I started off that same way again this year. <YAWN> Getting boring. Need something different.

Then I rotated my setup from horizontal to vertical.

Eureka!! An idea!!

For the last several years, I’ve been shooting my fireworks from my son’s backyard, where we get great views of his town’s major display, all without the hassle of the crowds at the park. There are houses (and their roofs) in my foreground, but since I don’t care about the foreground in my fireworks shots, I don’t care. I just shoot over the roofs.

However, this necessitates the need for my ever trusty NikonUSA 70-200mm f/2.8 lens.

Which has a tripod collar.

Hmmm . . .

Loosen the collar, rotate my NikonUSA Z7ii to vertical, then, wait for a burst. Just before the burst goes off (I can usually anticipate a burst slightly by seeing (and hearing) the rocket going up), I hit the shutter release, and a hair’s breadth later, I start rotating the camera back to horizontal, or sometimes further. On a couple of shots, I got almost all the way back around before the shutter closed.

These were all shot in manual mode, 6 sec, f/10, 0 EV, ISO Lo 0.3 (LR shows ISO 40).

This was the first time for shooting fireworks with the Z7ii, and as a result, I did something else I never thought I’d find myself doing — ignoring the viewfinder.

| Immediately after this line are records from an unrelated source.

(** X6.  In a completed run with [inputs.parametric] false, the
    modifier is called in this run with the manager's alias and, as
    finger dimension, offset dimension, finger cut and finger pattern,
    the two dimensions, the cut of the first profile and the pattern
    that this run created. *)
Theorem draw_modifier_receives_created_features s :
  fst (draw host self s) = Ok tt →
  parametric (inputs self) = false →
  ∃ args i fd od fc fp,
    let j' := journal (snd (draw host self s)) in
    let n := length (journal s) in
    ((n ≤ i)%nat ∧ j' !! i = Some (modifier args))
    ∧ m_kind args = finger_type (inputs self)
    ∧ m_alias args = alias self
    ∧ ((n ≤ m_finger_dimension args)%nat
       ∧ j' !! m_finger_dimension args = Some fd ∧ is_dimension fd = true)
    ∧ ((n ≤ m_offset_dimension args)%nat
       ∧ j' !! m_offset_dimension args = Some od ∧ is_dimension od = true)
    ∧ ((n ≤ m_finger_cut args)%nat
       ∧ j' !! m_finger_cut args = Some fc ∧ is_finger_cut fc = true)
    ∧ ((n ≤ m_finger_pattern args)%nat
       ∧ j' !! m_finger_pattern args = Some fp ∧ phase fp = Pattern).
Proof.
  destruct (draw_run host self s) as (r & s' & -> & D). cbn [fst snd].
  intros -> Hp.
  apply draw_run_before_closing in D
    as (h & des & mid & s0 & R & C & E0 & A1 & A2 & A3 & A4).
  apply closing_modifier in C as (args & post & Hargs & E'); [| done].
  apply modifier_args_fields in Hargs
    as (Hk & Ha & B1 & B2 & B3 & B4 & _).
  pose proof (eq_trans (eq_sym B1) A1) as [= D1].
  pose proof (eq_trans (eq_sym B2) A2) as [= D2].
  pose proof (eq_trans (eq_sym B3) A3) as [= D3].
  pose proof (eq_trans (eq_sym B4) A4) as [= D4].
  set (s1 := finger_cut_state host self (selected_body (inputs self)) s)
    in *.
  destruct (finger_cut_state_lookup (selected_body (inputs self)) s
              (des ++ mid ++ modifier args :: post)%list)
    as (Hlen & (fd & Hfd & Hfd') & (od & Hod & Hod') & Hfc & _).
  destruct (duplicate_run_handle _ _ _ _ _ _ _ _ _ _
              (mid ++ modifier args :: post)%list R)
    as (_ & Hh & input & Hfp & _).
  fold s1 in Hlen, Hfd, Hod, Hfc.
  assert (E : journal s'
              = (journal s1 ++ des ++ mid ++ modifier args :: post)%list)
    by (by rewrite E', E0, <- !app_assoc).
  exists args, (length (journal s0)), fd, od,
    (extrudes_add (extrude_input self [profiles_item 0]
                     (selected_body (inputs self)))), (patterns_add input).
  cbv zeta. rewrite E, D1, D2, D3, D4.
  split.
  { split; [rewrite E0, length_app; lia |].
    rewrite !app_assoc, <- (app_assoc _ des mid), <- E0.
    by apply list_lookup_middle. }
  do 2 (split; [done |]).
  split; [split; [lia | eauto] |].
  split; [split; [lia | eauto] |].
  split; [split; [lia | eauto] |].
  split; [lia | eauto].
Qed.


(** X8.  A completed run of [draw] ends with the timeline group and
    its name ['<name> Finger Group'].  The group runs from the marker
    position read before the first call, less one, to the marker
    position read after the last call before the group, less one. *)
Theorem draw_groups_what_it_created s :
  fst (draw host self s) = Ok tt →
  ∃ pre,
    journal (snd (draw host self s)) =
      (journal s ++ pre
       ++ [timelineGroups_add (markerPosition host (journal s) - 1)
             (markerPosition host (journal s ++ pre) - 1);
           set_name (length (journal s ++ pre))
             (name self +:+ " Finger Group")])%list.
Proof.
  destruct (draw_run host self s) as (r & s' & -> & D). cbn [fst snd].
  intros ->.
  apply draw_run_before_closing in D
    as (h & des & mid & s0 & _ & C & E0 & _).
  destruct (finger_cut_state_journalled host self
              (selected_body (inputs self)) s) as (fcs & E1 & _).
  rewrite E1, <- app_assoc in E0.
  inversion C as [Hp|args Hp Hargs]; subst; cbn [journal after].
  - exists (fcs ++ des ++ mid)%list. rewrite <- E0.
    by rewrite (app_assoc (journal s)), <- E0.
  - exists (fcs ++ des ++ mid ++ [modifier args])%list.
    replace (journal s ++ fcs ++ des ++ mid ++ [modifier args])%list
      with (journal s0 ++ [modifier args])%list
      by (by rewrite E0, <- !app_assoc).
    rewrite length_app. cbn [length].
    rewrite (app_assoc (journal s)).
    replace (journal s ++ fcs ++ des ++ mid ++ [modifier args])%list
      with (journal s0 ++ [modifier args])%list
      by (by rewrite E0, <- !app_assoc).
    by rewrite <- app_assoc.
Qed.


Lemma closing_keeps_attrs start_mp s s' :
  Closing host self start_mp s s' →
  attrs s' = attrs s ∧ ∃ post, journal s' = (journal s ++ post)%list.
Proof. inversion 1; subst; cbn; eauto. Qed.

(** X9.  After a completed run of [draw] the attributes [finger_cut]
    and [finger_pattern] name the cut of the first profile and a
    pattern made after it in this run, and that pattern duplicates the
    finger cut only, [params.notches] times at
    [params.pattern_distance]. *)
Theorem draw_patterns_the_finger_cut s :
  fst (draw host self s) = Ok tt →
  let s' := snd (draw host self s) in
  ∃ cut pattern input,
    attrs s' !! "finger_cut" = Some cut
    ∧ attrs s' !! "finger_pattern" = Some pattern
    ∧ (length (journal s) ≤ cut)%nat ∧ cut < pattern
    ∧ journal s' !! cut =
        Some (extrudes_add
                (extrude_input self [profiles_item 0]
                   (selected_body (inputs self))))
    ∧ journal s' !! pattern = Some (patterns_add input)
    ∧ pat_entities input = [cut]
    ∧ pat_quantityOne input = createByReal (notches (params self))
    ∧ pat_distanceOne input
        = createByReal (pattern_distance (params self)).
Proof.
  destruct (draw_run host self s) as (r & s' & -> & D). cbn [fst snd].
  intros ->. cbv zeta.
  apply draw_run_before_closing in D
    as (h & des & mid & s0 & R & C & E0 & _ & _ & A3 & A4).
  apply closing_keeps_attrs in C as (-> & post & ->).
  rewrite E0, <- !app_assoc.
  destruct (finger_cut_state_lookup (selected_body (inputs self)) s
              (des ++ mid ++ post)%list) as (Hlen & _ & _ & Hfc & _).
  destruct (duplicate_run_handle _ _ _ _ _ _ _ _ _ _
              (mid ++ post)%list R) as (_ & Hh & input & Hfp & He & Hq & Hd).
  exists (length (journal s) + 9), h, input.
  do 2 (split; [done |]). split; [lia |]. split; [lia |].
  by repeat split.
Qed.


Lemma journalled_with_refl (P : HostCall F → Prop) s :
  journalled_with P s s.
Proof. exists []. by rewrite app_nil_r. Qed.

Lemma journalled_with_after (P : HostCall F → Prop) s es a :
  Forall P es → journalled_with P s (after s es a).
Proof. by exists es. Qed.

Lemma journalled_with_trans (P : HostCall F → Prop) s s' s'' :
  journalled_with P s s' → journalled_with P s' s'' →
  journalled_with P s s''.
Proof.
  intros (es & E & Hes) (es' & E' & Hes'). exists (es ++ es')%list.
  split; [by rewrite E', E, app_assoc | by apply Forall_app].
Qed.

Lemma finger_cut_state_features s0 s :
  journalled_with (feature_of_the_run host self s0) s
    (finger_cut_state host self (selected_body (inputs self)) s).
Proof.
  apply journalled_with_after.
  unfold finger_constraint_calls.
  destruct (is_vertical host (_ ++ _)%list); repeat constructor;
    by eexists.
Qed.

Lemma corner_cut_state_features s0 s :
  journalled_with (feature_of_the_run host self s0) s
    (corner_cut_state host self (selected_body (inputs self)) s).
Proof.
  apply journalled_with_after. repeat constructor; by eexists.
Qed.
(** * SpecterRealMonitor: the monitored target program [target-program.c]

    The program allocates a buffer of [SIZE] ints, writes [i * 2] at every
    index, sums the buffer into a [long long], prints the sum and frees the
    buffer.  This file embeds [main] in a small state-and-fault monad over
    an explicit heap, and proves the properties of the specification.

    Conventions of the embedding:
    - C integers are [Z]; signed arithmetic that leaves the range of its
      type is undefined behaviour and is modelled as the fault
      [SignedOverflow]; [size_t] arithmetic wraps.
    - the heap is a finite map from block identifiers to arrays of int
      cells; a memory access outside a live block is a fault.
    - the allocator and the indeterminate content of fresh memory are the
      environment [env], the only input of the program. *)

From Stdlib Require Import ZArith Lia Ascii DecimalString.
From Stdlib Require DecimalPos DecimalZ.
From stdpp Require Import base option list gmap strings.

Local Open Scope Z_scope.

(** ** Integer types

    The widths are those of the LP64 data model: 32-bit [int], 64-bit
    [long long], 64-bit [size_t]. *)

Definition INT_MIN : Z := -2147483648.
Definition INT_MAX : Z := 2147483647.
Definition LLONG_MIN : Z := -9223372036854775808.
Definition LLONG_MAX : Z := 9223372036854775807.
Definition SIZE_MAX : Z := 18446744073709551615.

(** [sizeof(int)] *)
Definition sizeof_int : Z := 4.
(** [err == windows.ERROR_X]: true only of the status code itself. *)
Definition isErrno (err : option error) (code : Z) : bool :=
  match err with
  | Some (Errno c) => c =? code
  | _ => false
  end.

(** An error is timeout-flagged when it is a [PipeError] whose [Timeout()]
    reports true: the timeout outcome of this package. An error built by
    [fmt.Errorf] has no [Timeout()] method, and the status codes the platform
    reports for a pipe are not timeouts of [syscall.Errno]. *)
Definition timeoutFlagged (err : option error) : bool :=
  match err with
  | Some (PipeErr e) => PipeError_Timeout e
  | _ => false
  end.

Definition isEOF (err : option error) : bool :=
  match err with
  | Some EOF => true
  | _ => false
  end.

Definition isPipeError (err : option error) : bool :=
  match err with
  | Some (PipeErr _) => true
  | _ => false
  end.

Definition badAddr (addr : string) : PipeError :=
  mkPipeError ("Invalid pipe address '" ++ addr ++ "'.") false.

Definition timeout (addr : string) : PipeError :=
  mkPipeError ("Pipe IO timed out waiting for '" ++ addr ++ "'") true.

(** [PipeAddr.String]. *)
Definition PipeAddr_String (a : string) : string := a.
Definition PipeAddr_Network (a : string) : string := "pipe".

Section Npipe.

(** [Errno.Error()]: the text the platform gives for a status code. *)
Variable errnoText : Z -> string.

(** [unicode.ToLower] mapped over a string that has non-ASCII bytes. *)
Variable unicodeLower : string -> string.

(** [net.ParseIP]: the address, or nil when the text is not an IP. *)
Variable ParseIP : string -> option (list Z).

(** The value of [windows.EINVAL]. *)
Variable EINVAL : Z.

(** [err.Error()], which [%s] prints. *)
Definition Error (e : error) : string :=
  match e with
  | Errno c => errnoText c
  | ErrorString s => s
  | PipeErr p => PipeError_Error p
  | EOF => "EOF"
  end.

(** *** Address validation *)

Definition ValidatePipeAddress (address : string) : option error :=
  let p := Go.Split address Go.backslash in
  if (List.length p <? 5)%nat then
    Some (ErrorString
      ("npipe.ValidatePipeAddress(): expected at least 5 parts from pipe address "
       ++ Go.dq ++ address ++ Go.dq ++ " but received "
       ++ Go.itoa (Z.of_nat (List.length p)) ++ ". Example: \\.\pipe\srvsvc"))
  else
    let host := nth 2 p "" in
    let hostErr :=
      if String.eqb host "." then None
      else match ParseIP host with
           | None => Some (ErrorString
               ("npipe.ValidatePipeAddress(): invalid IP address "
                ++ Go.dq ++ host ++ Go.dq))
           | Some _ => None
           end in
    match hostErr with
    | Some e => Some e
    | None =>
        if String.eqb (Go.ToLower unicodeLower (nth 3 p "")) "pipe" then None
        else Some (ErrorString
               ("npipe.ValidatePipeAddress(): expected " ++ Go.dq ++ "pipe"
                ++ Go.dq ++ " but received " ++ Go.dq ++ nth 3 p "" ++ Go.dq))
    end.

(** *** Calls to the operating system, as they appear in a trace *)

Inductive Event : Type :=
| EvCreateEvent
| EvCloseHandle (h : Z)
| EvReadFile (h : Z) (len : nat)
| EvWriteFile (h : Z) (b : list Byte.byte)
| EvWaitForSingleObject (event : Z)
| EvGetOverlappedResult (h : Z)
| EvCancelIoEx (h : Z)
| EvTimeAfter (d : Z)
| EvWaitNamedPipe (name : string) (timeout : Z)
| EvCreateFile (name : string)
| EvCreateNamedPipe (name : string) (openMode pipeMode maxInstances
                     outBuffer inBuffer timeout : Z) (sa : option Z)
| EvConnectNamedPipe (h : Z)
| EvDisconnectNamedPipe (h : Z).

(** What a call that may wait forever does: it returns, or it never does. *)
Inductive outcome (A : Type) : Type :=
| Returned (a : A)
| Blocked.
#[global] Arguments Returned {A} a.
#[global] Arguments Blocked {A}.

(** *** Connections *)

(** [PipeConn]: a named-pipe connection; a nil deadline is [None]. *)
Record PipeConn : Type := mkPipeConn {
  handle : Z;
  addr : string;
  readDeadline : option Z;
  writeDeadline : option Z
}.

(** Modelled from the spec: the declaration of the struct [iodata] is not in
    the source files; the spec's completion outcome (bytes transferred, status
    code) and the uses [iodata{n, err}], [data.n] and [data.err] give its two
    fields, a [uint32] and an [error]. *)
Record iodata : Type := mkIodata { n : Z; err : option error }.

(** The answers of [WaitForSingleObject] and [GetOverlappedResult]. *)
Record WaitOS : Type := mkWaitOS {
  wait_err : option Z;
  transferred : Z;
  result_err : option Z
}.

(** [newOverlapped]: [CreateEvent] answers with an event handle ([inl]) or a
    status code ([inr]). *)
Definition newOverlapped (ce : Z + Z) : Z + error :=
  match ce with
  | inl event => inl event
  | inr e => inr (ErrorString
      ("npipe.newOverlapped(): there was an error callling WINAPI CreateEvent: "
       ++ Error (Errno e)))
  end.

(** The two errors [waitForCompletion] builds with [fmt.Errorf]. *)
Definition waitFailure (e : error) : error :=
  ErrorString
    ("npipe.waitForCompletion(): there was an error calling WINAPI WaitForSingleObject: "
     ++ Error e).

Definition overlappedResultFailure (e : error) : error :=
  ErrorString
    ("npipe.waitForCompletion(): there was an error calling WINAPI GetOverlappedResult: "
     ++ Error e).

Definition waitForCompletion (h : Z) (event : Z) (os : WaitOS)
  : list Event * (Z * option error) :=
  match wait_err os with
  | Some e => ([EvWaitForSingleObject event], (0, Some (waitFailure (Errno e))))
  | None =>
      ([EvWaitForSingleObject event; EvGetOverlappedResult h],
       match result_err os with
       | Some e => (transferred os, Some (overlappedResultFailure (Errno e)))
       | None => (transferred os, None)
       end)
  end.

These were shot almost exclusively using the monitor on the back of the camera for initial framing. Doing this rotating trick would not have worked using traditional methods, as I would have had to pull my head away from the viewfinder either just a split second before or after beginning the exposure, and that would have brought about a noticeable delay in the rotation. Being able to use the monitor on the back of the camera was great.